Los altos el fuego en Gaza, Israel y Líbano continúan siendo frágiles, parciales y llenos de incertidumbres. A pesar de que la violencia ha bajado de intensidad, los bombardeos se mantienen cuando Israel lo considera necesario, generando una situación que recuerda el mes de octubre pasado: una tregua de facto pero con capacidad de reactivarse en cualquier momento. La falta de mecanismos externos que obliguen a cumplir estos acuerdos hace que la situación sea especialmente alarmante para 2026, tanto en la Franja de Gaza como en Beirut.
En este contexto, la reconstrucción de Gaza se presenta como una carrera entre múltiples actores: consorcios americanos e israelíes, Turquía y países del Golfo Pérsico, todos con intereses económicos y políticos. La retirada parcial de las fuerzas israelíes de la franja es una de las condiciones exigidas por la parte palestina y, al mismo tiempo, un punto clave para la futura implementación del plan propuesto por la Casa Blanca. Además, el desarme de Hamás continúa siendo un tema central, ya que el grupo armado palestino mantiene espacios de ambigüedad que condicionan la duración y el alcance de la tregua, que podría extenderse de cinco a diez años, según las declaraciones oficiales.
Los 20 puntos del plan de paz presentados por la Casa Blanca aspiran a dar un marco de gobernanza y reconstrucción, con garantías de seguridad para Israel y una participación activa de países del Golfo como mediadores y financiadores. El plan prevé la reconstrucción masiva de infraestructuras, energía y tecnología, con proyectos que podrían generar cientos de miles de millones de dólares en beneficios para empresas norteamericanas, europeas y del Golfo. Aun así, su aplicación depende de la cooperación de Washington con Tel Aviv, y la capacidad de los Estados Unidos de cumplir las garantías pactadas será decisiva para evitar la reactivación del conflicto.
Los intereses del plan de paz
La competencia entre planes de reconstrucción, los intereses de las grandes fortunas del Golfo y la presencia de consorcios privados convierte la paz en un activo transaccionado más que en un proyecto colectivo. Las declaraciones de los responsables israelíes indican un cierto apoyo a la retirada parcial, pero la inestabilidad política de Israel –con elecciones inminentes y el refuerzo de Netanyahu tras la liberación de los rehenes– podría condicionar el cumplimiento de cualquier acuerdo a largo plazo.

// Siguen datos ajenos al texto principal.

(* ===== verification/Console.v ===== *)
(** * The console (console.c)

    Formatted output, the CGA screen and the line discipline.  The state is the
    input ring, the screen with its cursor and the bytes sent to the serial port.
    [panicked] is not part of it: nothing runs after a panic. *)

From stdpp Require Import base numbers option list strings.
From Stdlib Require Import ZArith Lia ZifyBool.
From S2P Require Import Prelude Bytes.
Local Open Scope Z_scope.

Module Console.

(** ** Formatted output *)

(** "0123456789abcdef". *)
Definition digit (d : Z) : Z := if d <? 10 then 48 + d else 87 + d.

(** [do{ buf[i++] = digits[x % base]; }while((x /= base) != 0)]: the digits,
    the least significant one first; a 32-bit number has at most 32. *)
Fixpoint print_digits (dig : Z → Z) (fuel : nat) (x base : Z) : list Z :=
  match fuel with
  | O => []
  | S fuel' =>
      dig (x mod base) :: (if x / base =? 0 then [] else print_digits dig fuel' (x / base) base)
  end.

(** The characters passed to consputc. *)
Definition printint (xx base : Z) (sign : bool) : list Z :=
  let neg := sign && (i32 xx <? 0) in
  let x := if neg then u32 (- i32 xx) else u32 xx in
  let buf := print_digits digit 32 x base in
  reverse (if neg then buf ++ [45] else buf).

(** The arguments of cprintf: a word, or a string ([None] for a null
    pointer). *)
Inductive arg := AInt (z : Z) | AStr (s : option (list Z)).

(** "(null)". *)
Definition null_string : list Z := [40; 110; 117; 108; 108; 41].

(** The characters before the NUL. *)
Fixpoint cstr (s : list Z) : list Z :=
  match s with
  | [] => []
  | c :: s' => if c =? 0 then [] else c :: cstr s'
  end.

(** The result is [None] when an argument is missing or of the wrong kind. *)
Fixpoint cprintf (fmt : list Z) (args : list arg) : option (list Z) :=
  match fmt with
  | [] => Some []
  | c :: fmt' =>
      if c =? 0 then Some []
      else if negb (c =? 37) then (c ::.) <$> cprintf fmt' args
      else match fmt' with
      | [] => Some []
      | d :: fmt'' =>
          if d =? 0 then Some []
          else if d =? 100 then
            match args with
            | AInt z :: args' => (printint z 10 true ++.) <$> cprintf fmt'' args'
            | _ => None
            end
          else if (d =? 120) || (d =? 112) then
            match args with
            | AInt z :: args' => (printint z 16 false ++.) <$> cprintf fmt'' args'
            | _ => None
            end
          else if d =? 115 then
            match args with
            | AStr s :: args' => (cstr (default null_string s) ++.) <$> cprintf fmt'' args'
            | _ => None
            end
          else if d =? 37 then (37 ::.) <$> cprintf fmt'' args
          else (λ o, 37 :: d :: o) <$> cprintf fmt'' args
      end
  end.

(** ** The screen *)

Definition BACKSPACE : Z := 256.

(** The CGA memory, 25 rows of 80 cells, and the cursor position held by the
    CRT controller. *)
Record screen := mkScreen { crt : list Z; cursor : Z }.

(** [crt[i] = v]; [None] is a store outside of the memory. *)
Definition crt_store (i v : Z) (m : list Z) : option (list Z) :=
  if (0 <=? i) && (i <? 25 * 80) then Some (<[Z.to_nat i := v]> m) else None.

(** [memmove(crt, crt+80, ...)] of 23 rows and [memset(crt+pos, 0, ...)] up to
    row 24. *)
Definition scroll (pos : Z) (m : list Z) : list Z :=
  let m := take (23 * 80) (drop 80 m) ++ drop (23 * 80) m in
  take (Z.to_nat pos) m ++ replicate (Z.to_nat (24 * 80 - pos)) 0 ++ drop (24 * 80) m.

Definition cgaputc (c : Z) (s : screen) : option screen :=
  let pos := cursor s in
  r ← (if c =? 10 then Some (crt s, pos + (80 - pos mod 80))
       else if c =? BACKSPACE then Some (crt s, if 0 <? pos then pos - 1 else pos)
       else m ← crt_store pos (Z.lor (Z.land c 255) 1792) (crt s); Some (m, pos + 1));
  let '(m, pos) := r in
  let '(m, pos) := if 24 <=? pos / 80 then (scroll (pos - 80) m, pos - 80) else (m, pos) in
  m ← crt_store pos (Z.lor 32 1792) m;
  Some (mkScreen m (pos mod 2 ^ 16)).

(** ** The console *)

Definition INPUT_BUF : Z := 128.
Record input := mkInput { in_buf : list Z; in_r : Z; in_w : Z; in_e : Z }.

(** [c_uart] is what uartputc sent. *)
Record cons := mkCons { c_input : input; c_screen : screen; c_uart : list Z }.

Definition set_input (i : input) (s : cons) : cons := mkCons i (c_screen s) (c_uart s).

Definition consputc (c : Z) (s : cons) : option cons :=
  let u := if c =? BACKSPACE then [8; 32; 8] else [u8 c] in
  sc ← cgaputc c (c_screen s);
  Some (mkCons (c_input s) sc (c_uart s ++ u)).

Fixpoint consputs (cs : list Z) (s : cons) : option cons :=
  match cs with
  | [] => Some s
  | c :: cs' => s' ← consputc c s; consputs cs' s'
  end.

(** [C(x)], Control-x. *)
Definition ctl (x : Z) : Z := x - 64.

(** [input.buf[i % INPUT_BUF]]. *)
Definition slot (i : Z) : nat := Z.to_nat (i mod INPUT_BUF).

Definition set_e (e : Z) (i : input) : input := mkInput (in_buf i) (in_r i) (in_w i) e.

(** The loop of Control-U; [n] characters are left to edit. *)
Fixpoint kill_line (n : nat) (s : cons) : option cons :=
  let i := c_input s in
  if negb (in_e i =? in_w i) && negb (in_buf i !!! slot (u32 (in_e i - 1)) =? 10) then
    match n with
    | O => None
    | S n' =>
        s' ← consputc BACKSPACE (set_input (set_e (u32 (in_e i - 1)) i) s);
        kill_line n' s'
    end
  else Some s.

(** The case of an ordinary character: the input, the character echoed and
    whether the readers are woken up. *)
Definition input_char (c : Z) (i : input) : option (input * Z * bool) :=
  if negb (c =? 0) && (u32 (in_e i - in_r i) <? INPUT_BUF) then
    let c := if c =? 13 then 10 else c in
    let buf := <[slot (in_e i) := u8 c]> (in_buf i) in
    let e := u32 (in_e i + 1) in
    if (c =? 10) || (c =? ctl 68) || (e =? u32 (in_r i + INPUT_BUF)) then
      Some (mkInput buf (in_r i) e e, c, true)
    else Some (mkInput buf (in_r i) (in_w i) e, c, false)
  else None.

(** One pass of the loop of consoleintr; [dump] is procdump.  The result says
    whether the readers are woken up. *)
Definition consoleintr_char (dump : cons → option cons) (c : Z) (s : cons) : option (cons * bool) :=
  let i := c_input s in
  if c =? ctl 80 then s' ← dump s; Some (s', false)
  else if c =? ctl 85 then
    s' ← kill_line (Z.to_nat (u32 (in_e i - in_w i))) s; Some (s', false)
  else if (c =? ctl 72) || (c =? 127) then
    if negb (in_e i =? in_w i) then
      s' ← consputc BACKSPACE (set_input (set_e (u32 (in_e i - 1)) i) s); Some (s', false)
    else Some (s, false)
  else match input_char c i with
  | Some (i', c', w) => s' ← consputc c' (set_input i' s); Some (s', w)
  | None => Some (s, false)
  end.

(** The loop of consoleread with [n] bytes to go, from the read index on: the
    input, the bytes stored, the count left, and whether the loop is done; if
    not, it waits for input. *)
Fixpoint consoleread_loop (n : nat) (target : Z) (i : input) : input * list Z * Z * bool :=
  match n with
  | O => (i, [], 0, true)
  | S n' =>
      if in_r i =? in_w i then (i, [], Z.of_nat n, false)
      else
        let c := in_buf i !!! slot (in_r i) in
        let i' := mkInput (in_buf i) (u32 (in_r i + 1)) (in_w i) (in_e i) in
        if c =? ctl 68 then
          (if Z.of_nat n <? target then i else i', [], Z.of_nat n, true)
        else if c =? 10 then (i', [c], Z.of_nat n', true)
        else
          let '(i'', cs, rest, d) := consoleread_loop n' target i' in
          (i'', c :: cs, rest, d)
  end.

(** What consoleread returns: the bytes and the value, or it sleeps with [rest]
    bytes to go, or the process was killed. *)
Inductive read_result := RDone (r : Z) | RSleep (rest : Z) | RKilled.

Definition consoleread (n : Z) (killed : bool) (i : input) : input * list Z * read_result :=
  if n <=? 0 then (i, [], RDone 0)
  else
    let '(i', cs, rest, d) := consoleread_loop (Z.to_nat n) n i in
    (i', cs, if d then RDone (n - rest) else if killed then RKilled else RSleep rest).

Definition consolewrite (buf : list Z) (s : cons) : option (cons * Z) :=
  s' ← consputs (u8 <$> buf) s;
  Some (s', Z.of_nat (length buf)).
End Console.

En Gaza, el plan de reconstrucción es a la vez una oportunidad y un reto. La resolución 2803 del Consejo de Seguridad legitima el marco propuesto por la Casa Blanca, pero las incógnitas sobre el control del territorio, la participación palestina, el desarme de Hamás y la durabilidad del alto el fuego convierten la implementación en un escenario incierto. Líbano, con una situación similar, también está expuesto a tensiones, ya que la falta de supervisión externa y la inestabilidad política amenazan la consolidación de cualquier tregua
En resumen, el 2026 se perfila como un año crítico para la paz en Gaza y la región: los altos el fuego frágiles mantienen la violencia latente, mientras que la reconstrucción, marcada por intereses comerciales y diplomáticos, determinará si la tregua se consolida o si las hostilidades vuelven a escalar. La diplomacia del siglo XXI, dominada por actores privados, países del Golfo y el papel de Estados Unidos, se enfrenta al reto de transformar un alto el fuego precario en una paz sostenible con participación local y garantías de seguridad efectivas.

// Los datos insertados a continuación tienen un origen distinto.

(* ===== verification/Utils.v ===== *)
(** * Filters (wc.c, cat.c)

    The input is what the calls of read return: non-empty pieces, and then 0
    for the end of the file or -1 for an error. *)

From stdpp Require Import base numbers option list strings.
From Stdlib Require Import ZArith Lia ZifyBool.
From S2P Require Import Prelude CString.
Local Open Scope Z_scope.

Module Utils.

(** The pieces, and whether the input ends with an error. *)
Record input := mkInput { pieces : list (list Z); failed : bool }.

(** ** wc *)

(** The counters l, w and c, and inword. *)
Record counts := mkCounts { lines : Z; words : Z; chars : Z; inword : bool }.

(** " \r\t\n\v". *)
Definition white : list Z := [32; 13; 9; 10; 11].

(** The body of the inner loop. *)
Definition wc_char (s : counts) (b : Z) : counts :=
  let s := mkCounts (lines s) (words s) (i32 (chars s + 1)) (inword s) in
  let s := if b =? 10 then mkCounts (i32 (lines s + 1)) (words s) (chars s) (inword s) else s in
  match CString.strchr white b with
  | Some _ => mkCounts (lines s) (words s) (chars s) false
  | None => if negb (inword s) then mkCounts (lines s) (i32 (words s + 1)) (chars s) true else s
  end.

(** [None] for a read error, otherwise the numbers that are printed. *)
Definition wc (i : input) : option (Z * Z * Z) :=
  let s := foldl (λ s p, foldl wc_char s p) (mkCounts 0 0 0 false) (pieces i) in
  if failed i then None else Some (lines s, words s, chars s).

(** ** cat *)

(** What is written to descriptor 1, and whether an error is reported. *)
Definition cat (i : input) : list Z * bool := (foldl (λ out p, out ++ p) [] (pieces i), failed i).

(** ** Properties *)

Definition is_blank (c : Z) : bool := existsb (Z.eqb c) white.

(** The maximal sequences of characters that are not blank. *)
Fixpoint split_words (cur : list Z) (t : list Z) : list (list Z) :=
  match t with
  | [] => if decide (cur = []) then [] else [cur]
  | c :: t => if is_blank c then (if decide (cur = []) then [] else [cur]) ++ split_words [] t else split_words (cur ++ [c]) t
  end.

Definition newlines (t : list Z) : Z := Z.of_nat (length (filter (λ c, c = 10) t)).

Lemma strchr_white c : CString.strchr white c = None ↔ is_blank c = false.
Proof.
  unfold is_blank, white. cbn [CString.strchr existsb]. rewrite !(Z.eqb_sym c).
  destruct (32 =? c), (13 =? c), (9 =? c), (10 =? c), (11 =? c); simpl; split; done.
Qed.

Lemma split_words_length cur t : (length (split_words cur t) <= length t + if decide (cur = []) then 0 else 1)%nat.
Proof.
  revert cur. induction t as [|c t IH]; intros cur; simpl.
  - destruct (decide (cur = [])); simpl; lia.
  - destruct (is_blank c).
    + rewrite length_app. specialize (IH []). rewrite decide_True in IH by done. destruct (decide (cur = [])); simpl; lia.
    + specialize (IH (cur ++ [c])). rewrite decide_False in IH by (by destruct cur). lia.
Qed.

(** The counters after the text [t], when the word that is being read is [cur];
    they do not wrap around. *)
Lemma wc_chars t : ∀ s cur, inword s = bool_decide (cur ≠ []) →
  0 ≤ lines s → 0 ≤ words s → 0 ≤ chars s → lines s + Z.of_nat (length t) < 2 ^ 31 → words s + Z.of_nat (length t) < 2 ^ 31 →
  chars s + Z.of_nat (length t) < 2 ^ 31 →
  let s' := foldl wc_char s t in
  lines s' = lines s + newlines t ∧ chars s' = chars s + Z.of_nat (length t) ∧
  words s' = words s + Z.of_nat (length (split_words cur t)) - (if inword s then 1 else 0).
Proof.
  induction t as [|c t IH]; intros s cur Hin Hl Hw Hc Hl2 Hw2 Hc2; cbn [foldl length] in *.
  { unfold newlines. simpl. rewrite Hin. destruct (decide (cur = [])) as [->|Hne]; simpl; [lia|]. rewrite bool_decide_true by done. simpl. lia. }
  assert (newlines (c :: t) = (if c =? 10 then 1 else 0) + newlines t) as Hnl.
  { unfold newlines. rewrite filter_cons. destruct (decide (c = 10)) as [->|]; simpl; [lia|]. by replace (c =? 10) with false by lia. }
  assert (0 ≤ newlines t) by (unfold newlines; lia).
  set (s1 := wc_char s c). assert (lines s1 = lines s + (if c =? 10 then 1 else 0) ∧ chars s1 = chars s + 1 ∧
    (if is_blank c then words s1 = words s ∧ inword s1 = false
     else words s1 = words s + (if inword s then 0 else 1) ∧ inword s1 = true)) as (E1 & E2 & E3).
  { unfold s1, wc_char. pose proof (strchr_white c) as Hsw.
    destruct (CString.strchr white c) as [x|] eqn:Es, (is_blank c) eqn:Eb; try (by destruct Hsw as [H1 H2]; (discriminate H1 || discriminate H2));
      destruct (c =? 10), (inword s) eqn:Ei; cbn [lines words chars inword negb]; rewrite ?i32_small by lia; split_and!; done || lia. }
  cbn [split_words]. destruct (is_blank c) eqn:Eb; destruct E3 as [E3 E4].
  - destruct (IH s1 []) as (H1 & H2 & H3); [by rewrite E4|destruct (c =? 10); lia..|].
    rewrite H1, H2, H3, E1, E2, E3, E4, Hnl, length_app, Hin. destruct (decide (cur = [])) as [->|Hne]; [simpl; lia|].
    rewrite bool_decide_true by done. simpl. lia.
  - assert (is_blank 10 = true) as H10 by done. assert (c =? 10 = false) as E10 by (apply Z.eqb_neq; intros ->; congruence).
    rewrite E10 in *. destruct (IH s1 (cur ++ [c])) as (H1 & H2 & H3).
    1: by rewrite E4, bool_decide_true by (by destruct cur).
    1-6: destruct (inword s); lia.
    rewrite H1, H2, H3, E1, E2, E3, E4, Hnl. destruct (inword s); lia.
Qed.

Lemma foldl_pieces {A} (f : A → Z → A) ps : ∀ s, foldl (λ s p, foldl f s p) s ps = foldl f s (concat ps).
Proof. induction ps as [|p ps IH]; intros s; simpl; [done|]. by rewrite foldl_app, IH. Qed.

(** wc counts the lines, words and characters of its input, however the
    calls of read split it; a read error is reported. *)
Theorem wc_counts (i : input) : let t := concat (pieces i) in Z.of_nat (length t) < 2 ^ 31 →
  wc i = if failed i then None else Some (newlines t, Z.of_nat (length (split_words [] t)), Z.of_nat (length t)).
Proof.
  intros t Hl. unfold wc. rewrite foldl_pieces. fold t.
  destruct (wc_chars t (mkCounts 0 0 0 false) []) as (-> & -> & ->); [done|simpl; lia..|]. simpl. by rewrite Z.sub_0_r.
Qed.

(** "a bc\n d" in two pieces. *)
Lemma wc_counts_witness : wc (mkInput [[97; 32; 98]; [99; 10; 32; 100]] false) = Some (1, 3, 7).
Proof. rewrite wc_counts; [vm_compute; reflexivity|vm_compute; reflexivity]. Defined.

(** cat copies its input. *)
Theorem cat_copies (i : input) : cat i = (concat (pieces i), failed i).
Proof.
  unfold cat. f_equal. assert (∀ out, foldl (λ out p, out ++ p) out (pieces i) = out ++ concat (pieces i)) as H; [|by rewrite H].
  induction (pieces i) as [|p ps IH]; intros out; simpl; [by rewrite app_nil_r|]. by rewrite IH, app_assoc.
Qed.
End Utils.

¿Qué se acordó en el plan de paz?
El plan de paz para Gaza de 2025, propuesto por el presidente de los Estados Unidos y firmado por Israel y Hamás el 8 de octubre de 2025, no se limita a un simple alto el fuego, sino que contempla una hoja de ruta detallada de más de veinte puntos. Este esquema incluye la detención inmediata de las hostilidades, la liberación de rehenes y prisioneros, la retirada progresiva de las fuerzas israelíes a una línea acordada dentro de la Franja y el fin de la ocupación militar, así como la desmilitarización de Hamás y la destrucción de su infraestructura armada.
El plan prevé también la creación de un gobierno de transición tecnocrático en Gaza, supervisado por una Junta de Paz internacional, el establecimiento de ayuda humanitaria imparcial y la reconstrucción de servicios básicos. Además, se incluyen mecanismos para zonas económicas especiales y un eventual camino hacia el reconocimiento de un estado palestino, condicionado a reformas internas de la Autoridad Palestina. Este enfoque amplio busca, sobre el papel, asegurar una transformación estructural de la Franja combinando seguridad, gobernanza y desarrollo económico, aunque su implementación práctica sigue rodeada de incertidumbres.